Aquí el ejercicio espiritual propuesto lleva a desentenderse, liberarse mediante un esfuerzo de meditación y clarificación dentro de la propia conciencia de todo punto de vista parcial y pasional, que esté ligado al cuerpo y a los sentidos. Tal ejercicio  debe llevar a un punto de vista universal y normativo del  pensamiento, de un haberse habituado o sometido de forma permanente al logos y a la ley  o idea del Bien. Ejercitarse para la muerte supone, pues, tanto como ejercitarse para la muerte de la individualidad, de las pasiones,  con tal de contemplar las cosas desde la perspectiva de la universalidad y la objetividad (ídem). Ejercicio espiritual quiere decir una disciplina corporal, que en primer término,  reclama una concentración del pensamiento sobre sí mismo, un gran esfuerzo de meditación, un diálogo interior.
El ejercicio espiritual filosófico nos lleva a retirar de nuestro ser al tirano que todos llevamos dentro en la medida que el tirano se expresa por medio del descontrol pasional individual. Es superar la tiranía del deseo.  Ello lo encontramos en la cita de Platón en República (571c), presentada por Hadot: La parte bestial  de nuestro ser…no titubea en intentar acostarse en su imaginación con su madre, así como con cualquier hombre, dios o fiera, o en cometer el crimen que sea, o en no abstenerse de ningún alimento; en una palabra, no carece en absoluto de locura ni desvergüenza. Hadot afirma que tal condición  tiránica personal puede superarse mediante un ejercicio espiritual, en la medida que despertamos la parte racional del alma y alimentar nuestra mente con discursos conducentes y bellos, en desarrollar otras consideraciones de la vida por medio de la meditación sobre sí mismo, cortando todo avance a los deseos que  nos figuran una insaciabilidad permanente; los ejercicios espirituales nos lleva a sosegar esta parte impetuosa de la apetencia descontrolada y en la necesidad imperiosa de satisfacerla, y esto se obtiene por medio de desarrollar una sabiduría personal  que nos conduce a obtener una verdad personal.

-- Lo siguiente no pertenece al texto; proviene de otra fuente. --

(* ===== verification/SprotoLuaDecode.v ===== *)
(** * The decoder of Lua tables

    The callback [decode] keeps the contract [DecodeCallback]: from the message of a value
    it makes new tables that stand for the value.  The tables that are complete are a part
    [hd] of the heap, which the table that is filled and the array that is filled are not
    in, so nothing changes them any more. *)
From stdpp Require Import base list gmap numbers strings.
From Stdlib Require Import ZArith Lia.
From S2P Require Import Prelude SprotoPack SprotoCode SprotoLua SprotoWire SprotoEncode SprotoDecode SprotoValue.

Local Open Scope Z_scope.

(** ** Tables *)

Lemma tget_tset tb k v : tget (tset tb k v) k = v.
Proof. induction tb as [|[k' v'] tb IH]; cbn; [by rewrite decide_True|]. case_decide; cbn; by case_decide. Qed.

Lemma tget_tset_ne tb k k' v : k' <> k -> tget (tset tb k v) k' = tget tb k'.
Proof.
  intros Hk. induction tb as [|[k1 v1] tb IH]; cbn; [by rewrite decide_False|].
  case_decide as E; cbn; [subst; by rewrite !decide_False|]. by case_decide.
Qed.

Lemma tset_new tb k v : k ∉ tb.*1 -> tset tb k v = tb ++ [(k, v)].
Proof.
  induction tb as [|[k1 v1] tb IH]; [done|]. cbn. intros [Hk Hn]%not_elem_of_cons.
  rewrite decide_False by done. by rewrite IH.
Qed.

(** ** What stands for a value stays when the heap grows *)

Section MONO.
Context (sch : list sproto_type) (order : table -> table -> Prop).

Lemma item_is_mono (rec rec' : sproto_type -> list (Z * value) -> nat -> Prop) f v lv :
  (forall st fs t, rec st fs t -> rec' st fs t) -> item_is sch rec f v lv -> item_is sch rec' f v lv.
Proof.
  intros Hm. destruct v, lv; try done. cbn. intros (He & st & Hs & Hr). split; [done|]. exists st. auto.
Qed.

Lemma list_is_mono (rec rec' : sproto_type -> list (Z * value) -> nat -> Prop) f l tb :
  (forall st fs t, rec st fs t -> rec' st fs t) -> list_is sch order rec f l tb -> list_is sch order rec' f l tb.
Proof.
  intros Hm. unfold list_is. case_decide.
  - intros (ents & Ho & Hn & Hf). exists ents. split; [done|]. split; [done|].
    eapply Forall2_impl; [exact Hf|]. intros v e [Hv Hk]. split; [by eapply item_is_mono|done].
  - intros [Hl Hn]. split; [|done]. intros i v Hi. eapply item_is_mono; eauto.
Qed.

Lemma field_is_mono (rec rec' : sproto_type -> list (Z * value) -> nat -> Prop) h h' f ov lv :
  (forall st fs t, rec st fs t -> rec' st fs t) -> h ⊆ h' ->
  field_is sch order h rec f ov lv -> field_is sch order h' rec' f ov lv.
Proof.
  intros Hm Hh. destruct ov as [[z|b|s|fs|l]|]; cbn [field_is]; try (intros [Ha Hi]; split; [done|by eapply item_is_mono]); [|done].
  intros [Ha [Hl|(a & tb & Ht & Hg & Hl)]]; (split; [done|]); [by left|right].
  exists a, tb. split; [done|]. split; [by eapply lookup_weaken|by eapply list_is_mono].
Qed.

Lemma represents_mono n h h' : h ⊆ h' ->
  forall st fs t, represents sch order h n st fs t -> represents sch order h' n st fs t.
Proof.
  intros Hh. induction n as [|n IH]; intros st fs t; [done|]. intros (tb & Ht & Hf).
  exists tb. split; [by eapply lookup_weaken|]. eapply Forall_impl; [exact Hf|]. intros f. by apply field_is_mono.
Qed.
End MONO.

Definition same_entries (tb ents : table) : Prop := tb ≡ₚ ents.

Section LUA.
Context (sch : list sproto_type) (Hsch : schema_ok sch) (m : list Z).

#[local] Abbreviation dec := (decode sch m).

(** [h] has become [h'], with the new tables [hs] in it. *)
Definition extends (h h' hs : heap) : Prop := h ⊆ h' /\ hs ⊆ h' /\ dom hs ## dom h.

(** The decoder at depth [n], where a source [src] of the value is known. *)
Definition struct_decoded (n : nat) : Prop := forall src st fs t0 p size h t main,
  type_ok st -> names_ok st -> represents sch eq src n st fs t0 ->
  placed m p (wire sch n st fs) -> Z.of_nat (length (wire sch n st fs)) <= size -> size < 2 ^ 31 -> h !! t = Some [] ->
  exists h' self', sproto_decode (dec n) m st p size (h, mk_decode None None t main LNil) =
      Ret (Z.of_nat (length (wire sch n st fs)), (h', self')) /\
    (forall k, field_of st main <> None -> scalar_key (assoc main fs) = Some k -> d_key self' = k) /\
    exists hs, represents sch same_entries hs n st fs t /\ extends (delete t h) h' hs.

Section DEPTH.
Context (n : nat) (IHn : struct_decoded n).

#[local] Abbreviation src_is src f v lv := (item_is sch (represents sch eq src n) f v lv).
#[local] Abbreviation new_is hs f v lv := (item_is sch (represents sch same_entries hs n) f v lv).
#[local] Abbreviation the_item f v := (item_of sch (contents sch n) f v).

Lemma handed_length it len v : handed m it len v -> 0 <= len.
Proof. destruct it; cbn; lia. Qed.

(** A struct becomes a new table. *)
Lemma decode_new src f fs lv p len h : src_is src f (VStruct fs) lv ->
  handed m (the_item f (VStruct fs)) len (DPtr p) -> len < 2 ^ 31 ->
  exists st, subtype sch (f_st f) = Ret st /\ subtype_of sch f = Some st /\ forall main,
  let '(t, h1) := lua_newtable h in
  exists h' self', sproto_decode (dec n) m st p len (h1, mk_decode None None t main LNil) = Ret (len, (h', self')) /\
    (forall k, field_of st main <> None -> scalar_key (assoc main fs) = Some k -> d_key self' = k) /\
    exists hs, represents sch same_entries hs n st fs t /\ extends h h' hs.
Proof.
  intros Hv Hh Hlen. destruct lv as [| | | | |t0|]; try done. destruct Hv as (He & st & Hs & Hr).
  cbn [item_of] in Hh. rewrite Hs in Hh. destruct Hh as (-> & q & [= ->] & Hp).
  exists st. split; [by unfold subtype; unfold subtype_of in Hs; rewrite Hs|]. split; [done|]. intros main. cbn [lua_newtable].
  destruct (subtype_ok sch Hsch f st Hs) as [Hok Hnm].
  set (t := fresh (dom h)). assert (Hfr : h !! t = None) by apply not_elem_of_dom, is_fresh.
  destruct (IHn src st fs t0 q (Z.of_nat (length (wire sch n st fs))) (<[t := []]> h) t main) as
    (h' & self' & Hd & Hk & hs & Hrep & Hext); try done; [apply lookup_insert_eq|].
  exists h', self'. split; [done|]. split; [done|]. exists hs. split; [done|].
  by rewrite delete_insert_id in Hext.
Qed.

Lemma extends_refl h : extends h h ∅.
Proof. split; [done|]. split; [apply map_empty_subseteq|]. rewrite dom_empty_L. set_solver. Qed.

(** A value on the stack, with what it needs in the heap. *)
Lemma decode_value src f v lv0 len i dv h self h1 self1 : src_is src f v lv0 ->
  handed m (the_item f v) len dv -> Z.of_nat (length (item_bytes (the_item f v))) < 2 ^ 31 -> f_key f < 0 ->
  new_array (field_arg f len i) h self = Ret (h1, self1) ->
  exists lv h2 hs, new_is hs f v lv /\ extends h1 h2 hs /\
    (forall k, scalar_key (Some v) = Some k -> lv = k) /\
    dec (S n) (field_arg f len i) dv (h, self) = store (field_arg f len i) lv h2 self1.
Proof.
  intros Hv Hh Hlen Hk Hna. destruct v as [z|b|s|fs|l], lv0; try done.
  - destruct Hv as (_ & Hz & He). destruct Hh as [_ ->]. exists (LInt z), h1, ∅.
    split; [done|]. split; [apply extends_refl|]. split; [by intros k [= <-]|].
    cbn [decode fst snd]. step_with Hna. cbn [a_type field_arg]. rewrite He. rewrite bool_decide_true by done.
    by rewrite i64_u64, i64_small.
  - destruct Hv as (_ & He). destruct Hh as [_ ->]. exists (LBool b), h1, ∅.
    split; [done|]. split; [apply extends_refl|]. split; [by intros k [= <-]|].
    cbn [decode fst snd]. step_with Hna. cbn [a_type field_arg]. rewrite He.
    rewrite bool_decide_false, (bool_decide_true (SPROTO_TBOOLEAN = SPROTO_TBOOLEAN)) by done. by destruct b.
  - destruct Hv as (_ & He). destruct Hh as (-> & p & -> & Hp). exists (LStr s), h1, ∅.
    split; [done|]. split; [apply extends_refl|]. split; [by intros k [= <-]|].
    cbn [decode fst snd]. step_with Hna. cbn [a_type field_arg a_length]. rewrite He.
    rewrite (bool_decide_true (SPROTO_TSTRING = SPROTO_TSTRING)) by done. by step_with (placed_read _ _ _ _ Hp).
  - pose proof Hv as (He & st0 & Hs0 & _). assert (Hdv : exists p, dv = DPtr p /\ len < 2 ^ 31).
    { cbn [item_of] in Hh, Hlen. rewrite Hs0 in Hh, Hlen. destruct Hh as (-> & p & -> & _). by exists p. }
    destruct Hdv as (p & -> & Hl). destruct (decode_new src f fs (LTable t) p len h1 Hv Hh Hl) as (st & Hst & Hs & Hd).
    specialize (Hd (-1)). unfold lua_newtable in Hd. destruct Hd as (h2 & self' & Hd & _ & hs & Hr & Hx).
    exists (LTable (fresh (dom h1))), h2, hs. split; [split; [done|by exists st]|]. split; [done|]. split; [done|].
    cbn [decode fst snd]. step_with Hna. cbn [a_type a_subtype a_mainindex a_length field_arg]. rewrite He.
    rewrite (bool_decide_false (SPROTO_TSTRUCT = SPROTO_TSTRING)), (bool_decide_true (SPROTO_TSTRUCT = SPROTO_TSTRUCT)) by done.
    unfold lua_newtable. step_with Hst. rewrite bool_decide_false by lia. step_with Hd.
    rewrite bool_decide_false by (pose proof (handed_length _ _ _ Hh); lia). done.
Qed.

Asumir la filosofía como preparación para la muerte es una decisión de extrema  importancia. Para el lector de las palabras de Sócrates en el Fedón lleva tal afirmación a risa, al hacer parecer que los filósofos desean la muerte, que siempre están en trance de morir y, por tanto, bien merecida estaría su suerte. Pero si se toma en serio a la filosofía en este sentido la fórmula platónica  encierra la más profunda verdad (ibid:41), que tendrá un fuerte eco a lo largo de la filosofía occidental. Desde los neoplatónicos, como continuadores de esta saga filosófico pero también en escuelas como la epicúrea, o Montaigne, o en  Jankelevich, o en Camus, por decir sólo algunos de los pensadores que han tomado nota de la filosofía en tanto aprendizaje y reflexionado ante la muerte. Rochefoucauld tiene una fórmula: ni el sol ni la muerte pueden mirarse con fijeza, para los legos, los ojos del filósofo lo asumen frontalmente que al manejarse arroja una particular lucidez ante la vida, el significado de nuestros actos y vivencias toman otro cariz diferente.

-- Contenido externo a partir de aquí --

(* ===== verification/SprotoSchema.v ===== *)
(** * Loading a sproto schema (src/lualib-src/sproto/sproto.c: pool_init to sproto_create,
    the queries; lsproto.c: lnewproto, lquerytype, lprotocol, lsaveproto, lloadproto)

    A schema is itself a sproto message.  [m] is the memory of that message, a pointer
    into it is an offset.  The strings and arrays of the schema come from a pool of
    chunks; [malloc] answers an address behind all the blocks it gave before.  An array
    of a schema is a list, and a pointer to a type is its index. *)
From stdpp Require Import base list gmap numbers strings.
From Stdlib Require Import ZArith Lia.
From S2P Require Import Prelude SprotoCode.

Local Open Scope Z_scope.

Definition CHUNK_SIZE : Z := 1000.
Definition SIZEOF_CHUNK : Z := 8.

(** The sizes of the structures. *)
Definition SIZEOF_SPROTO : Z := 48.
Definition SIZEOF_TYPE : Z := 32.
Definition SIZEOF_PROTOCOL : Z := 32.
Definition SIZEOF_STRUCT_FIELD : Z := 32.

(** ** The pool *)

(** [pl_next] is where [malloc] goes on; the chunks with their sizes, the newest first. *)
Record chunkpool := mk_chunkpool {
  pl_next : Z;
  pl_chunks : list (Z * Z);
  pl_current : option Z;
  pl_used : Z
}.

Definition pool_init (next : Z) : chunkpool := mk_chunkpool next [] None 0.

Definition pool_newchunk (p : chunkpool) (sz : Z) : Z * chunkpool :=
  let t := pl_next p in
  (t + SIZEOF_CHUNK, mk_chunkpool (t + SIZEOF_CHUNK + sz) ((t, sz) :: pl_chunks p) (pl_current p) (pl_used p)).

(** [p->header] is the newest chunk. *)
Definition set_current (used : Z) (p : chunkpool) : chunkpool :=
  mk_chunkpool (pl_next p) (pl_chunks p) (fst <$> head (pl_chunks p)) used.

Definition pool_alloc (p : chunkpool) (sz : Z) : Z * chunkpool :=
  let sz := (sz + 7) / 8 * 8 in
  if bool_decide (sz > CHUNK_SIZE) then pool_newchunk p sz
  else
    let p := match pl_current p with
             | None => let '(_, p) := pool_newchunk p CHUNK_SIZE in set_current (pl_used p) p
             | Some _ => p
             end in
    let current := default 0 (pl_current p) in
    if bool_decide (sz + pl_used p <= CHUNK_SIZE) then
      (current + SIZEOF_CHUNK + pl_used p, mk_chunkpool (pl_next p) (pl_chunks p) (pl_current p) (pl_used p + sz))
    else if bool_decide (sz > pl_used p) then pool_newchunk p sz
    else let '(ret, p) := pool_newchunk p CHUNK_SIZE in (ret, set_current sz p).

(** The chunks that are freed. *)
Definition pool_release (p : chunkpool) : list Z := (pl_chunks p).*1.

(** ** The schema *)

Record protocol := mk_protocol {
  pr_name : sname;
  pr_tag : Z;
  pr_request : option nat;
  pr_response : option nat
}.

Hadot nos refiere distintos puntos de vista de filósofos ante ese fenómeno. Es el caso de los epicúreos, para quienes el tener conciencia de la finitud de la existencia lleva a conceder un valor infinito a cada instante; cada momento de la vida aparece como un evento inconmensurable, único: cada día es para cada quien el último, con ello se tiene la gratitud de tener una hora más es algo concebido inesperadamente. Los estoicos  ven en la enseñanza de la muerte un camino de enseñanza para la libertad. Para Cicerón la filosofía no es sino un comentatio mortis. Para Marco Aurelio la filosofía en tanto perfección moral es esto: pasar cada día como el último. Montaigne, ese estoico moderno lector de Séneca  nos dice que filosofar es aprender a morir. La idea de la muerte transforma el tono de la experiencia interior de nuestras vidas. En Spinoza la filosofía es meditatio vitae contra timor mortis.

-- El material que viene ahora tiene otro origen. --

(* ===== verification/SprotoLoad.v ===== *)
(** * What the loader of sproto schemas makes

    The blocks of the pool do not overlap, and a schema that was loaded from any bytes is
    well formed but for equal tags. *)
From stdpp Require Import base list gmap numbers strings.
From Stdlib Require Import ZArith Lia.
From S2P Require Import Prelude SprotoPack SprotoCode SprotoWire SprotoEncode SprotoDecode SprotoLua SprotoValue SprotoSchema.

Local Open Scope Z_scope.

(** ** The pool *)

(** Blocks are an address and a size. *)
Definition apart (b b' : Z * Z) : Prop := b.1 + b.2 <= b'.1 \/ b'.1 + b'.2 <= b.1.

Fixpoint all_apart (l : list (Z * Z)) : Prop :=
  match l with [] => True | b :: l => Forall (apart b) l /\ all_apart l end.

(** The free part of the current chunk. *)
Definition free_part (p : chunkpool) : Z * Z :=
  match pl_current p with
  | Some c => (c + SIZEOF_CHUNK + pl_used p, CHUNK_SIZE - pl_used p)
  | None => (pl_next p, 0)
  end.

Record pool_inv (p : chunkpool) (B : list (Z * Z)) : Prop := {
  pi_apart : all_apart B;
  pi_blocks : Forall (fun b => 0 <= b.2 /\ b.1 + b.2 <= pl_next p /\ apart b (free_part p)) B;
  pi_used : 0 <= pl_used p <= CHUNK_SIZE;
  pi_current : forall c, pl_current p = Some c -> c + SIZEOF_CHUNK + CHUNK_SIZE <= pl_next p
}.

Lemma pool_inv_init next : pool_inv (pool_init next) [].
Proof. by split; cbn. Qed.

(** A chunk of its own for a block. *)
Lemma newchunk_inv p B sz : pool_inv p B -> 0 <= sz ->
  let '(a, p') := pool_newchunk p sz in pool_inv p' ((a, sz) :: B) /\
    pool_inv (mk_chunkpool (pl_next p') (pl_chunks p') (pl_current p) (pl_used p)) ((a, sz) :: B).
Proof.
  intros [H1 H2 H3 H4] Hsz. cbn. assert (Hp : pool_inv (pool_newchunk p sz).2 ((pl_next p + SIZEOF_CHUNK, sz) :: B)).
  { unfold SIZEOF_CHUNK, CHUNK_SIZE in *. split; cbn.
    - split; [|done]. eapply Forall_impl; [exact H2|]. intros b (Hb & Hn & _). right. cbn. unfold SIZEOF_CHUNK. lia.
    - constructor.
      + split; [done|]. split; [unfold SIZEOF_CHUNK; cbn; lia|]. unfold free_part. cbn. destruct (pl_current p) as [c|] eqn:E.
        * right. specialize (H4 c eq_refl). cbn. unfold SIZEOF_CHUNK, CHUNK_SIZE. lia.
        * left. unfold SIZEOF_CHUNK. cbn. lia.
      + eapply Forall_impl; [exact H2|]. intros b (Hb & Hn & Hf). split; [done|]. unfold SIZEOF_CHUNK. split; [lia|].
        unfold free_part in *. cbn. destruct (pl_current p); [done|]. left. cbn. unfold SIZEOF_CHUNK. lia.
    - done.
    - intros c Hc. specialize (H4 c Hc). unfold SIZEOF_CHUNK, CHUNK_SIZE. lia. }
  by split.
Qed.

(** The new chunk becomes the current one, the block at its start. *)
Lemma newchunk_current p B sz : pool_inv p B -> 0 <= sz <= CHUNK_SIZE ->
  let '(a, p') := pool_newchunk p CHUNK_SIZE in pool_inv (set_current sz p') ((a, sz) :: B) /\
    a = pl_next p + SIZEOF_CHUNK.
Proof.
  intros [H1 H2 H3 H4] Hsz. cbn. split; [|done]. unfold SIZEOF_CHUNK, CHUNK_SIZE in *. split; cbn.
  - split; [|done]. eapply Forall_impl; [exact H2|]. intros b (Hb & Hn & _). right. cbn. unfold SIZEOF_CHUNK. lia.
  - constructor; [split; [cbn; lia|]; split; [cbn; unfold SIZEOF_CHUNK, CHUNK_SIZE; lia|]; left; cbn; unfold SIZEOF_CHUNK; lia|].
    eapply Forall_impl; [exact H2|]. intros b (Hb & Hn & _). split; [done|]. unfold SIZEOF_CHUNK, CHUNK_SIZE. split; [lia|].
    left. cbn. unfold SIZEOF_CHUNK. lia.
  - unfold CHUNK_SIZE. lia.
  - intros c [= <-]. unfold SIZEOF_CHUNK, CHUNK_SIZE. lia.
Qed.

Lemma pool_inv_drop p b B : pool_inv p (b :: B) -> pool_inv p B.
Proof. by intros [[_ H1] [_ H2]%Forall_cons H3 H4]. Qed.

(** What [pool_alloc] gives is apart from every block that it gave before. *)
Lemma pool_alloc_inv p B sz : pool_inv p B -> 0 <= sz ->
  let '(a, p') := pool_alloc p sz in pool_inv p' ((a, (sz + 7) / 8 * 8) :: B).
Proof.
  intros Hp Hsz. unfold pool_alloc. assert (Hn : sz <= (sz + 7) / 8 * 8) by dlia. set (n := (sz + 7) / 8 * 8) in *.
  assert (Hn0 : 0 <= n) by lia.
  case_bool_decide as Hbig.
  { pose proof (newchunk_inv p B n Hp Hn0) as Hc. destruct (pool_newchunk p n) as [a p']. by destruct Hc. }
  set (q := match pl_current p with Some _ => p | None => _ end).
  assert (Hq : pool_inv q B /\ exists c, pl_current q = Some c).
  { unfold q. destruct (pl_current p) as [c|] eqn:E; [split; [done|by exists c]|]. cbn [pool_newchunk]. split.
    - pose proof (newchunk_current p B (pl_used p) Hp (pi_used _ _ Hp)) as Hc. cbn [pool_newchunk] in Hc.
      eapply pool_inv_drop, Hc.
    - eexists. reflexivity. }
  clearbody q. destruct Hq as [Hq (c & Ec)]. cbv zeta. rewrite Ec. cbn [default]. case_bool_decide as Hfit.
  - destruct Hq as [H1 H2 H3 H4]. specialize (H4 c Ec). unfold free_part in H2. rewrite Ec in H2.
    unfold SIZEOF_CHUNK, CHUNK_SIZE in *. split; cbn.
    + split; [|done]. eapply Forall_impl; [exact H2|]. unfold apart. cbn. intros b (Hb & Hnx & Hf). unfold SIZEOF_CHUNK, CHUNK_SIZE in *. lia.
    + unfold free_part. cbn. unfold apart, SIZEOF_CHUNK, CHUNK_SIZE. cbn. constructor; [cbn; lia|].
      eapply Forall_impl; [exact H2|]. unfold apart. cbn. intros b (Hb & Hnx & Hf). lia.
    + unfold CHUNK_SIZE. lia.
    + intros c' [= <-]. unfold SIZEOF_CHUNK, CHUNK_SIZE. lia.
  - case_bool_decide as Hown.
    + pose proof (newchunk_inv q B n Hq Hn0) as Hc. destruct (pool_newchunk q n) as [a p']. by destruct Hc.
    + pose proof (newchunk_current q B n Hq ltac:(lia)) as Hc. destruct (pool_newchunk q CHUNK_SIZE) as [a p']. by destruct Hc.
Qed.

Lemma all_apart_sublist l l' : sublist l l' -> all_apart l' -> all_apart l.
Proof.
  induction 1 as [|b l l' Hs IH|b l l' Hs IH]; [done| |].
  - intros [Hb Ha]. split; [|by apply IH]. rewrite Forall_forall in Hb |- *. intros x Hx. apply Hb. by eapply elem_of_sublist.
  - intros [_ Ha]. by apply IH.
Qed.

Lemma pool_inv_sublist p B B' : sublist B' B -> pool_inv p B -> pool_inv p B'.
Proof.
  intros Hs [H1 H2 H3 H4]. split; [by eapply all_apart_sublist| |done|done].
  rewrite Forall_forall in H2 |- *. intros x Hx. apply H2. by eapply elem_of_sublist.
Qed.

(** A step of the loader that makes the blocks [l], none of them empty. *)
Definition grows (p p' : chunkpool) (l : list (Z * Z)) : Prop :=
  Forall (fun b => 0 < b.2) l /\ forall B, pool_inv p B -> pool_inv p' (l ++ B).

Lemma grows_refl p : grows p p [].
Proof. by split. Qed.

Lemma grows_trans p p1 p2 l1 l2 : grows p p1 l1 -> grows p1 p2 l2 -> grows p p2 (l2 ++ l1).
Proof.
  intros [P1 H1] [P2 H2]. split; [by apply Forall_app|]. intros B HB. rewrite <- app_assoc. by apply H2, H1.
Qed.

Lemma grows_sublist p p' l l' : sublist l l' -> grows p p' l' -> grows p p' l.
Proof.
  intros Hs [P H]. split.
  - rewrite Forall_forall in P |- *. intros x Hx. apply P. by eapply elem_of_sublist.
  - intros B HB. eapply pool_inv_sublist; [|by apply H]. by apply sublist_app.
Qed.

Lemma grows_alloc p sz : 0 <= sz -> grows p (pool_alloc p sz).2 [].
Proof.
  intros Hsz. split; [done|]. intros B HB. pose proof (pool_alloc_inv p B sz HB Hsz) as H. destruct (pool_alloc p sz) as [a p'].
  by eapply pool_inv_drop.
Qed.

(** The blocks of a growing pool have addresses of their own. *)
Lemma grows_distinct p p' l : grows p p' l -> pool_inv p [] -> NoDup l.*1.
Proof.
  intros [Hpos H] Hp. specialize (H [] Hp). rewrite app_nil_r in H. destruct H as [H1 _ _ _].
  clear Hp p p'. induction l as [|b l IH]; [constructor|]. destruct H1 as [Hb H1]. apply Forall_cons in Hpos as [Hb0 Hpos].
  cbn. constructor; [|by apply IH]. intros (b' & He & Hin)%list_elem_of_fmap. rewrite Forall_forall in Hb, Hpos.
  specialize (Hb b' Hin). specialize (Hpos b' Hin). unfold apart in Hb. lia.
Qed.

Epícteto, parecido a  Marco Aurelio, nos advierte que la muerte se te presente cada día ante la vista y no serás asaltado por ningún pensamiento bajo  ni deseo excesivo. La muerte nos lleva a valorar de forma determinante e infinita al  momento presente; es preciso vivir el momento como si fuera el primero y el único. Y en Heidegger, nos refiere el texto,  la filosofía se presenta como un ejercicio para la muerte, donde la vivencia lúcida  y auténtica de la existencia  reside en la anticipación consciente de la muerte: se trata de elegir entre lucidez u ociosidad (que posiblemente permanecer en una u en otra nos lleve a una desesperación, un ejercitar la existencia en un término medio, en que obtengamos un placer gracias al ocio y un gozo, gracias a la lucidez en distintos momentos por los que transcurre nuestra vida; no es un ejercicio tampoco nada fácil pero tampoco imposible por habitar en los extremos, como requiere el filósofo de la Selva Negra alemana); (todas las referencias en Hadot, ibid:42).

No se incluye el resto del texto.